The report’s structure follows the pillars of the Human Rights policy. It is our first take at an in-depth human rights disclosure report — something done by a small but growing number of companies. Similar to how we report on our sustainability work each year, this report will serve as a regular annual disclosure on how we are addressing our human rights impacts that people can expect to see on a regular basis.
It includes details about how we’ve updated our policies as part of an ongoing effort to take human rights considerations into account in an increasingly dynamic world, including:
- specifically referencing human rights principles;
- clarifying our health misinformation policies;
- enhancing our bullying and harassment policy to create stronger protections against gender-based harassment for everyone, including public figures;
- prohibiting certain mass harassment or brigading;
- expanding our policies that prohibit veiled and implicit threats, and more.
The report explains how our Data Policy, our Law Enforcement Response Team and our due diligence assessments work together to protect people from unlawful or overbroad government surveillance. It highlights the important role that end-to-end encryption plays on WhatsApp in protecting people’s privacy — particularly journalists and human rights defenders — and how we’re expanding it to our other messaging apps. We show how we manage risks related to human trafficking and exploitation through in-product features that raise awareness, deter violating behavior and offer support to victims. We also note how our Community Standards and Community Guidelines address hate speech, how our advertising policies address non-discrimination, and how our dedicated Civil Rights and Human Rights teams worked across the company during the reporting period to help ensure responsible innovation and accessibility.

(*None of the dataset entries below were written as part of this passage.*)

(** C4, amended: a ['level'] segment whose value is a decimal numeral of at
    most 4300 digits, the limit of [int] on the digits of a text, gives a
    ['level'] entry that is the integer the numeral denotes, an integer and
    not a string.  First over any inherited parser, in terms of the
    ['level'] entry that parser produced; then for the input string itself:
    when the ['level'] segment of the input carries such a numeral and the
    inherited dict parse succeeds, the [Patch] parse succeeds with that
    integer under ['level'].  A numeral with more digits makes the parse
    fail with [ValueError]. *)
Theorem patch_level_is_integer :
  (forall (base : string -> result (dict Py.value)) txt res s n,
     base txt = Ok res ->
     PyDict.get "level" res = Some (Py.Str s) ->
     decimal_numeral s n ->
     (String.length s <= Py.int_max_str_digits)%nat ->
     exists out, Patch._from_string_over base txt = Ok out /\
                 PyDict.get "level" out = Some (Py.Int n)) /\
  (forall txt v n res,
     level_segment txt v ->
     decimal_numeral v n ->
     (String.length v <= Py.int_max_str_digits)%nat ->
     DictOfStrings._from_string Patch.config txt = Ok res ->
     exists out, Patch._from_string txt = Ok out /\
                 PyDict.get "level" out = Some (Py.Int n)) /\
  (forall (base : string -> result (dict Py.value)) txt res s n,
     base txt = Ok res ->
     PyDict.get "level" res = Some (Py.Str s) ->
     decimal_numeral s n ->
     (Py.int_max_str_digits < String.length s)%nat ->
     Patch._from_string_over base txt = Raise ValueError).
Proof.
  assert (Hover : forall (base : string -> result (dict Py.value)) txt res s n,
            base txt = Ok res ->
            PyDict.get "level" res = Some (Py.Str s) ->
            decimal_numeral s n ->
            (String.length s <= Py.int_max_str_digits)%nat ->
            exists out, Patch._from_string_over base txt = Ok out /\
                        PyDict.get "level" out = Some (Py.Int n)).
  { intros base txt res s n Hbase Hlevel Hnum Hlen.
    exists (PyDict.set "level" (Py.Int n) res). split.
    - rewrite (patch_with_level base txt res Hbase _ Hlevel). simpl.
      now rewrite (int_of_str_decimal s n Hnum Hlen).
    - apply get_set_same. }
  split; [exact Hover|]. split.
  - intros txt v n res Hseg Hnum Hlen Hbase.
    apply (Hover _ txt res v n Hbase); [|assumption ..].
    now apply (level_segment_entry txt).
  - intros base txt res s n Hbase Hlevel Hnum Hlen.
    rewrite (patch_with_level base txt res Hbase _ Hlevel). simpl.
    unfold Py.int_of_str. rewrite (decimal_numeral_digits s n Hnum).
    destruct (Nat.leb_spec (String.length s) Py.int_max_str_digits); [lia | reflexivity].
Qed.

Lemma patch_level_is_integer_witness :
  (exists out, Patch._from_string "a.patch;level:2" = Ok out /\
               PyDict.get "level" out = Some (Py.Int 2)) /\
  (exists out, Patch._from_string "a.patch;level:7;level:02;dest:/tmp" = Ok out /\
               PyDict.get "level" out = Some (Py.Int 2)).
Proof.
  split.
  - apply (proj1 patch_level_is_integer (DictOfStrings._from_string Patch.config)
             "a.patch;level:2" [("filename", Py.Str "a.patch"); ("level", Py.Str "2")]
             "2" 2%Z).
    + reflexivity.
    + reflexivity.
    + exists (D2 Nil). repeat split. discriminate.
    + apply Nat.leb_le. vm_compute. reflexivity.
  - apply (proj1 (proj2 patch_level_is_integer)
             "a.patch;level:7;level:02;dest:/tmp" "02" 2%Z
             [("filename", Py.Str "a.patch"); ("level", Py.Str "02");
              ("dest", Py.Str "/tmp")]).
    + exists ["a.patch"; "level:7"], "level:02", ["dest:/tmp"].
      repeat split. repeat constructor; discriminate.
    + exists (D0 (D2 Nil)). repeat split. discriminate.
    + apply Nat.leb_le. vm_compute. reflexivity.
    + reflexivity.
Defined.

(** C5 does not hold as stated: a non-numeric ['level'] makes the parse fail
    with the [ValueError] of [int], not with [ParseError]. *)
Lemma patch_level_error_is_ValueError :
  Patch._from_string "a.patch;level:x" = Raise ValueError /\
  Patch._from_string "a.patch;level:x" <> Raise ParseError.
Proof. split; [reflexivity | discriminate]. Qed.

(** C5, amended: a [Patch] input whose ['level'] segment carries a value
    that is not an integer literal [int] accepts never parses.  Such a
    literal is white space (TAB, LF, VT, FF, CR, space, NEL or NBSP), an
    optional sign, decimal digits [0] to [9] optionally grouped by single
    underscores, and white space, with at most 4300 digits; the texts are
    those of code points below 256.  Over any inherited parser: when the ['level'] entry that
    parser produced is not an integer literal, the parse fails with
    [ValueError], the exception [int] raises.  For the input string itself:
    the parse fails with [ValueError] when the inherited dict parse
    succeeds, and with the error of the inherited dict parse otherwise. *)
Theorem patch_level_not_integer :
  (forall (base : string -> result (dict Py.value)) txt res s,
     base txt = Ok res ->
     PyDict.get "level" res = Some (Py.Str s) ->
     ~ int_literal s ->
     Patch._from_string_over base txt = Raise ValueError) /\
  (forall txt v,
     level_segment txt v ->
     ~ int_literal v ->
     Patch._from_string txt
     = Raise match DictOfStrings._from_string Patch.config txt with
             | inr _ => ValueError
             | inl e => e
             end).
Proof.
  assert (Hover : forall (base : string -> result (dict Py.value)) txt res s,
            base txt = Ok res ->
            PyDict.get "level" res = Some (Py.Str s) ->
            ~ int_literal s ->
            Patch._from_string_over base txt = Raise ValueError).
  { intros base txt res s Hbase Hlevel Hnot.
    rewrite (patch_with_level base txt res Hbase _ Hlevel). simpl.
    now rewrite (not_int_literal s Hnot). }
  split; [exact Hover|].
  intros txt v Hseg Hnot.
  destruct (DictOfStrings._from_string Patch.config txt) as [e|res] eqn:Hbase.
  - now apply patch_base_error.
  - apply (Hover _ txt res v Hbase); [|assumption].
    now apply (level_segment_entry txt).
Qed.

Lemma patch_level_not_integer_witness :
  Patch._from_string "a.patch;level:x" = Raise ValueError /\
  Patch._from_string "a.patch;level:1.5;bogus:1" = Raise ValidationError.
Proof.
  assert (Hx : ~ int_literal "x").
  { intros H. apply int_literal_accepted in H. destruct H as (n & H).
    vm_compute in H. discriminate H. }
  assert (Hy : ~ int_literal "1.5").
  { intros H. apply int_literal_accepted in H. destruct H as (n & H).
    vm_compute in H. discriminate H. }
  split.
  - apply (proj1 patch_level_not_integer (DictOfStrings._from_string Patch.config)
             "a.patch;level:x" [("filename", Py.Str "a.patch"); ("level", Py.Str "x")] "x").
    + reflexivity.
    + reflexivity.
    + exact Hx.
  - apply (proj2 patch_level_not_integer "a.patch;level:1.5;bogus:1" "1.5").
    + exists ["a.patch"], "level:1.5", ["bogus:1"].
      repeat split. repeat constructor; discriminate.
    + exact Hy.
Defined.

(** C6 does not hold for every filename and level value: a filename with
    [":"] is read as a [key:value] segment in the positional form, and a
    [";"] inside either value starts a new segment. *)
Lemma patch_forms_differ :
  Patch._from_string ("a:b" ++ ";level:" ++ "1") = Raise ValidationError /\
  Patch._from_string ("filename:" ++ "a:b" ++ ";level:" ++ "1")
  = Ok [("filename", Py.Str "a:b"); ("level", Py.Int 1)] /\
  Patch._from_string ("a" ++ ";level:" ++ "1;filename:b") = Raise ValidationError /\
  Patch._from_string ("filename:" ++ "a" ++ ";level:" ++ "1;filename:b")
  = Ok [("filename", Py.Str "b"); ("level", Py.Int 1)].
Proof. repeat split. Qed.

(** C6, amended: for every filename that contains neither [":"] nor [";"]
    and every level value that contains no [";"], the positional form
    [filename;level:value] and the fully keyed form
    [filename:filename;level:value] parse to the same outcome: the mapping
    of the filename and the integer level, or the [ValueError] of a level
    that is not an integer literal. *)
Theorem patch_positional_equals_explicit (f l : string) :
  Py.contains ":" f = false ->
  Py.contains ";" f = false ->
  Py.contains ";" l = false ->
  Patch._from_string (f ++ ";level:" ++ l)
  = Patch._from_string ("filename:" ++ f ++ ";level:" ++ l) /\
  Patch._from_string (f ++ ";level:" ++ l)
  = (new <- Py.int (Py.Str l) ;; Ok [("filename", Py.Str f); ("level", new)]).
Proof.
  intros Hfc Hfs Hls. split.
  - now rewrite patch_shorthand, patch_fully_keyed.
  - now apply patch_shorthand.
Qed.

Lemma patch_positional_equals_explicit_witness :
  Patch._from_string "a.patch;level:1" = Patch._from_string "filename:a.patch;level:1" /\
  Patch._from_string "a.patch;level:1"
  = Ok [("filename", Py.Str "a.patch"); ("level", Py.Int 1)].
Proof.
  apply (patch_positional_equals_explicit "a.patch" "1"); reflexivity.
Defined.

Finally, the report discusses our work to increase teen safety on Instagram, our continuing work to fight child exploitation on WhatsApp, Facebook and Instagram and the significant investments we’ve made in teams and technologies to better protect free and fair elections, including dedicated teams focused on election integrity and products that bring people relevant and reliable voting information.
Looking Ahead
We hope this report is read in the spirit we wrote it: as a genuine effort to tell the story of our evolving human rights risk management, disclose actions and insights with humility, and develop a strong practice from which to do more. We’re also launching a website today, available in several languages, to share more information on our human rights work.
As we continue to look to future technologies and the metaverse ahead, we’ll stay focused on building in ways that are inclusive and empowering for everyone.